- [TASK DETAILS]
From the records, return each line that has the word "goes" in it.
[DATA UNDER STUDY Boundary: Start]
(* ===== verification/StartupStack.v ===== *)
(** * The stack of a new process

    What the writing steps put on the stack; the sizes that [measure_stack] computes, and the words, texts and relocations
    that [initial_stack] returns. *)

From S2P Require Import Prelude Text Fields LaunchParse LaunchContainer LaunchLayout ProcessImage.

(** ** Words with relocations *)

Local Abbreviation entry_word := (Z * option RelocationKind)%type.

Definition words (vs : list Z) : list Z := concat (map (to_le 8) vs).

Fixpoint rels (i : Z) (es : list entry_word) : list Relocation :=
  match es with
  | [] => []
  | (_, Some k) :: es => {| re_offset := 8 * i; re_kind := k |} :: rels (i + 1) es
  | (_, None) :: es => rels (i + 1) es
  end.

Definition texts (l : list (list Z)) : list Z := concat (map (fun t => t ++ [0]) l).
Fixpoint pointers (at_ : Z) (l : list (list Z)) : list entry_word :=
  match l with [] => [] | t :: l => (at_, Some StackAddress) :: pointers (at_ + len t + 1) l end.

Lemma words_length vs : List.length (words vs) = (8 * List.length vs)%nat.
Proof. unfold words. induction vs as [|v vs IH]; [done |]. cbn [map concat]. rewrite length_app, to_le_length, IH. cbn. lia. Qed.
Lemma words_app vs us : words (vs ++ us) = words vs ++ words us.
Proof. unfold words. by rewrite map_app, concat_app. Qed.
Lemma words_one v : words [v] = to_le 8 v.
Proof. unfold words. cbn [map concat]. by rewrite app_nil_r. Qed.
Lemma rels_app es fs : forall i, rels i (es ++ fs) = rels i es ++ rels (i + Z.of_nat (List.length es)) fs.
Proof.
  induction es as [|[v [k|]] es IH]; intros i; cbn [rels app List.length].
  - by rewrite Z.add_0_r.
  - rewrite IH. cbn. do 3 f_equal. lia.
  - rewrite IH. do 2 f_equal. lia.
Qed.
Lemma rels_none i es v : rels i (es ++ [(v, None)]) = rels i es.
Proof. by rewrite rels_app, app_nil_r. Qed.
Lemma texts_app l m : texts (l ++ m) = texts l ++ texts m.
Proof. unfold texts. by rewrite map_app, concat_app. Qed.
Lemma texts_cons t l : texts (t :: l) = t ++ [0] ++ texts l.
Proof. unfold texts. cbn. by rewrite <- app_assoc. Qed.
Lemma pointers_length l : forall a, List.length (pointers a l) = List.length l.
Proof. induction l as [|t l IH]; intros a; cbn; [done |]. by rewrite IH. Qed.
Lemma pointers_rels l : forall a i, List.length (rels i (pointers a l)) = List.length l.
Proof. induction l as [|t l IH]; intros a i; cbn; [done |]. by rewrite IH. Qed.

Lemma len_app (l m : list Z) : len (l ++ m) = len l + len m.
Proof. unfold len. rewrite length_app. lia. Qed.
Lemma len_nonneg (l : list Z) : 0 <= len l.
Proof. unfold len. lia. Qed.
Lemma len_zeros n : len (zeros n) = Z.of_nat n.
Proof. unfold len. by rewrite zeros_length. Qed.
Lemma len_words vs : len (words vs) = 8 * Z.of_nat (List.length vs).
Proof. unfold len. rewrite words_length. lia. Qed.

(** ** The writer *)

Section Writer.
Context {C : Type} (MAX_STACK_BYTES : Z) (MAX_RELOCATIONS : nat).
(** Offsets in a stack are 32-bit numbers. *)
Context (stack_limit : 0 <= MAX_STACK_BYTES <= U32_MAX).
Local Abbreviation res A := (result (EncodeError C) A).
Local Abbreviation M := MAX_STACK_BYTES.

(** [total] relocations are wanted: the only failure is that there is no room for them. *)
Definition yields {A} (total : nat) (r : res A) (Q : A -> Prop) : Prop :=
  match r with Ok a => Q a | Err e => e = ImageTooLarge /\ (MAX_RELOCATIONS < total)%nat | Panic => False end.

Lemma yields_bind {A B} n (r : res A) (k : A -> res B) Q : yields n r (fun a => yields n (k a) Q) -> yields n (let? a := r in k a) Q.
Proof. by destruct r. Qed.
Lemma yields_mono {A} n (r : res A) (Q R : A -> Prop) : yields n r Q -> (forall a, Q a -> R a) -> yields n r R.
Proof. destruct r; cbn; auto. Qed.

(** [es] are the words written so far, [T] what lies behind the [p] bytes for words; the next text goes to [t]. *)
Definition frame (p : Z) (es : list entry_word) (T : list Z) : list Z :=
  words (map fst es) ++ zeros (Z.to_nat (p - 8 * Z.of_nat (List.length es))) ++ T ++ zeros (Z.to_nat (M - p - len T)).

Record wrote (p : Z) (es : list entry_word) (T : list Z) (t : Z) (w : Writer) : Prop := {
  wrote_stack : stack w = frame p es T;
  wrote_cursor : cursor w = 8 * Z.of_nat (List.length es);
  wrote_text : text_cursor w = t;
  wrote_rels : take (relocation_count w) (relocations w) = rels 0 es;
  wrote_count : relocation_count w = List.length (rels 0 es);
  wrote_room : List.length (relocations w) = MAX_RELOCATIONS;
  wrote_words : 8 * Z.of_nat (List.length es) <= p;
  wrote_fits : p + len T <= M }.

Lemma copy_zeros {E} (A R src : list Z) n a e : a = len A -> e = a + len src -> (List.length src <= n)%nat ->
  copy_into (E := E) (A ++ zeros n ++ R) (Z.to_nat a) (Z.to_nat e) src = Ok (A ++ src ++ zeros (n - List.length src) ++ R).
Proof.
  intros -> -> Hn. unfold copy_into, len. rewrite !length_app, zeros_length.
  rewrite (proj2 (Nat.leb_le _ _)) by lia. rewrite (proj2 (Nat.leb_le _ _)) by lia. rewrite (proj2 (Nat.eqb_eq _ _)) by lia. cbn [andb]. f_equal.
  rewrite Nat2Z.id, take_app_length. f_equal. f_equal. replace (Z.to_nat _) with (List.length A + List.length src)%nat by lia.
  rewrite <- drop_drop, drop_app_length, drop_app_le by (rewrite zeros_length; lia). unfold zeros. by rewrite drop_replicate.
Qed.

Lemma frame_length p es T : 8 * Z.of_nat (List.length es) <= p -> p + len T <= M -> len (frame p es T) = M.
Proof. intros H1 H2. unfold frame. rewrite !len_app, !len_zeros, len_words, length_map. pose proof (len_nonneg T). lia. Qed.

(** A word goes to the next place among the words. *)
Lemma put_word_wrote p es T t w v : wrote p es T t w -> 8 * Z.of_nat (List.length es) + 8 <= p ->
  exists w', put_word (C := C) w v = Ok (8 * Z.of_nat (List.length es), w') /\ wrote p (es ++ [(v, None)]) T t w'.
Proof using stack_limit.
  intros [Hs Hc Ht Hr Hn Hm H8 Hp] Hroom. pose proof (len_nonneg T) as HT. unfold put_word. rewrite Hc. unfold checked_add64.
  rewrite (proj2 (Z.leb_le _ _)) by (widths; lia). cbn [ok_or]. unfold put_range. rewrite Hs, frame_length by done.
  rewrite (proj2 (Z.leb_le _ _)) by lia. rewrite (proj2 (Z.leb_le _ _)) by lia. cbn [andb]. unfold frame at 1.
  rewrite copy_zeros; [| by rewrite len_words, length_map | unfold len; rewrite to_le_length; lia | rewrite to_le_length; lia].
  cbv zeta beta. rewrite (proj2 (Z.leb_le _ _)) by (widths; lia). eexists. split; [done |].
  constructor; unfold with_stack; cbn [stack cursor text_cursor relocations relocation_count]; [| rewrite length_app; cbn; lia | done | by rewrite rels_none | by rewrite rels_none | done | rewrite length_app; cbn; lia | done].
  unfold frame. rewrite map_app, words_app, <- app_assoc, length_app. cbn [List.length map fst]. rewrite words_one, to_le_length. do 4 f_equal. lia.
Qed.

(** A word with a relocation. *)
Lemma put_relocated_wrote p es T t w v k n : wrote p es T t w -> 8 * Z.of_nat (List.length es) + 8 <= p -> (List.length (rels 0 es) < n)%nat ->
  yields n (put_relocated_word (C := C) w v k) (wrote p (es ++ [(v, Some k)]) T t).
Proof using stack_limit.
  intros Hw Hroom Hn. destruct (put_word_wrote p es T t w v Hw Hroom) as (w' & E & [Hs Hc Ht Hr Hcn Hm H8 Hp]).
  rewrite rels_none in Hr, Hcn. unfold put_relocated_word. rewrite E. unfold push_relocation.
  destruct (relocations w' !! relocation_count w') as [x|] eqn:El; [| split; [done |]; apply lookup_ge_None in El; lia].
  cbn. rewrite !length_app in *. assert (forall T', frame p (es ++ [(v, Some k)]) T' = frame p (es ++ [(v, None)]) T') as Ef by (intros T'; unfold frame; by rewrite !map_app, !length_app).
  constructor; cbn; rewrite ?length_app, ?Ef, ?length_insert; cbn; try done; try (cbn in *; lia).
  - rewrite rels_app. cbn. apply lookup_lt_Some in El as Hlt. erewrite take_S_r by (by apply list_lookup_insert_eq). rewrite take_insert_ge, Hr by lia. rewrite Z.add_0_l. done.
  - rewrite rels_app, length_app, Hcn. cbn. lia.
Qed.

(** A text goes behind the texts. *)
Lemma copy_text_wrote p es T w t : wrote p es T (p + len T) w -> p + len T + len t + 1 <= M ->
  exists w', copy_text (C := C) w t = Ok (p + len T, w') /\ wrote p es (T ++ t ++ [0]) (p + len (T ++ t ++ [0])) w'.
Proof using stack_limit.
  intros [Hs Hc Ht Hr Hn Hm H8 Hp] Hroom. pose proof (len_nonneg T) as HT. pose proof (len_nonneg t) as Hl. unfold copy_text. rewrite Ht. unfold checked_add64.
  rewrite (proj2 (Z.leb_le _ _)) by (widths; lia). rewrite (proj2 (Z.leb_le _ _)) by (widths; lia). cbn [ok_or]. unfold put_range. rewrite Hs, frame_length by done.
  rewrite (proj2 (Z.leb_le _ _)) by lia. rewrite (proj2 (Z.leb_le _ _)) by lia. cbn [andb]. replace (frame p es T) with ((words (map fst es) ++ zeros (Z.to_nat (p - 8 * Z.of_nat (List.length es))) ++ T) ++ zeros (Z.to_nat (M - p - len T)) ++ []) by (unfold frame; by rewrite app_nil_r, <- !app_assoc).
  assert (List.length (t ++ [0]) = Z.to_nat (len t + 1)) as El by (rewrite length_app; unfold len; cbn; lia).
  rewrite copy_zeros; [| rewrite !len_app, len_zeros, len_words, length_map; lia | rewrite len_app; unfold len; cbn; lia | lia].
  cbv zeta beta. eexists. split; [done |]. assert (len (T ++ t ++ [0]) = len T + len t + 1) as EL by (rewrite !len_app; unfold len; cbn; lia).
  constructor; unfold with_stack; cbn [stack cursor text_cursor relocations relocation_count]; rewrite ?EL; try done; try lia. unfold frame. rewrite EL, El, <- !app_assoc, app_nil_r. do 6 f_equal. lia.
Qed.

Lemma put_texts_wrote l n : forall p es T w, wrote p es T (p + len T) w -> 8 * Z.of_nat (List.length es) + 8 * Z.of_nat (List.length l) <= p -> p + len T + len (texts l) <= M ->
  (List.length (rels 0 es) + List.length l <= n)%nat -> yields n (put_texts (C := C) w l) (wrote p (es ++ pointers (p + len T) l) (T ++ texts l) (p + len (T ++ texts l))).
Proof using stack_limit.
  induction l as [|t l IH]; intros p es T w Hw H1 H2 H3; cbn [put_texts pointers]; [cbn; by rewrite !app_nil_r |]. rewrite texts_cons, !len_app in H2. change (len [0]) with 1 in H2. cbn [List.length] in *.
  pose proof (len_nonneg (texts l)) as Hl. destruct (copy_text_wrote p es T w t Hw) as (w1 & -> & Hw1); [lia |].
  apply yields_bind. apply (yields_mono _ _ _ _ (put_relocated_wrote p es _ _ w1 (p + len T) StackAddress n Hw1 ltac:(lia) ltac:(lia))).
  intros w2 Hw2. assert (len (T ++ t ++ [0]) = len T + len t + 1) as EL by (rewrite !len_app; change (len [0]) with 1; lia).
  specialize (IH p _ _ w2 Hw2). rewrite !length_app, rels_app, length_app in IH. cbn [List.length rels] in IH.
  replace (p + len (T ++ t ++ [0])) with (p + len T + len t + 1) in IH by lia. rewrite texts_cons. rewrite <- !app_assoc in IH. apply IH; lia.
Qed.

(** The auxiliary vector. *)
Definition aux_words (image : option Executable) (x : Z * Z * option RelocationKind) : list entry_word :=
  let '(key, value, relocation) := override image x in [(key, None); (value, relocation)].

Lemma put_auxiliary_wrote image l n : forall p es T t w, wrote p es T t w -> 8 * Z.of_nat (List.length es) + 16 * Z.of_nat (List.length l) <= p ->
  (List.length (rels 0 (es ++ concat (map (aux_words image) l))) <= n)%nat -> yields n (put_auxiliary (C := C) w image l) (wrote p (es ++ concat (map (aux_words image) l)) T t).
Proof using stack_limit.
  induction l as [|x l IH]; intros p es T t w Hw H1 H2; cbn [put_auxiliary map concat]; [cbn; by rewrite app_nil_r |]. cbn [map concat List.length] in *. unfold aux_words in H2 at 1. unfold aux_words at 1.
  destruct (override image x) as [[key value] r]. destruct (put_word_wrote p es T t w key Hw) as (w1 & -> & Hw1); [lia |]. rewrite app_assoc in H2 |- *.
  apply yields_bind. assert (yields n (match r with Some kind => put_relocated_word w1 value kind | None => let? (_, w) := put_word w1 value in Ok w end) (wrote p (es ++ [(key, None); (value, r)]) T t)) as Hs.
  { destruct r as [k|].
    - replace (es ++ [(key, None); (value, Some k)]) with ((es ++ [(key, None)]) ++ [(value, Some k)]) in H2 |- * by (by rewrite <- app_assoc).
      rewrite rels_app, length_app in H2. rewrite rels_app, length_app in H2. apply put_relocated_wrote; [done | rewrite length_app; cbn; lia |]. cbn in H2. lia.
    - destruct (put_word_wrote p _ T t w1 value Hw1) as (w2 & -> & Hw2); [rewrite length_app; cbn; lia |]. cbn. by rewrite <- app_assoc in Hw2. }
  apply (yields_mono _ _ _ _ Hs). intros w2 Hw2. apply IH; [done | rewrite length_app; cbn; lia | done].
Qed.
[DATA UNDER STUDY Boundary: End]
- [PROBLEM SOLUTION]
(** [es] are the words written so far, [T] what lies behind the [p] bytes for words; the next text goes to [t]. *)
(** A word goes to the next place among the words. *)
(** A text goes behind the texts. *)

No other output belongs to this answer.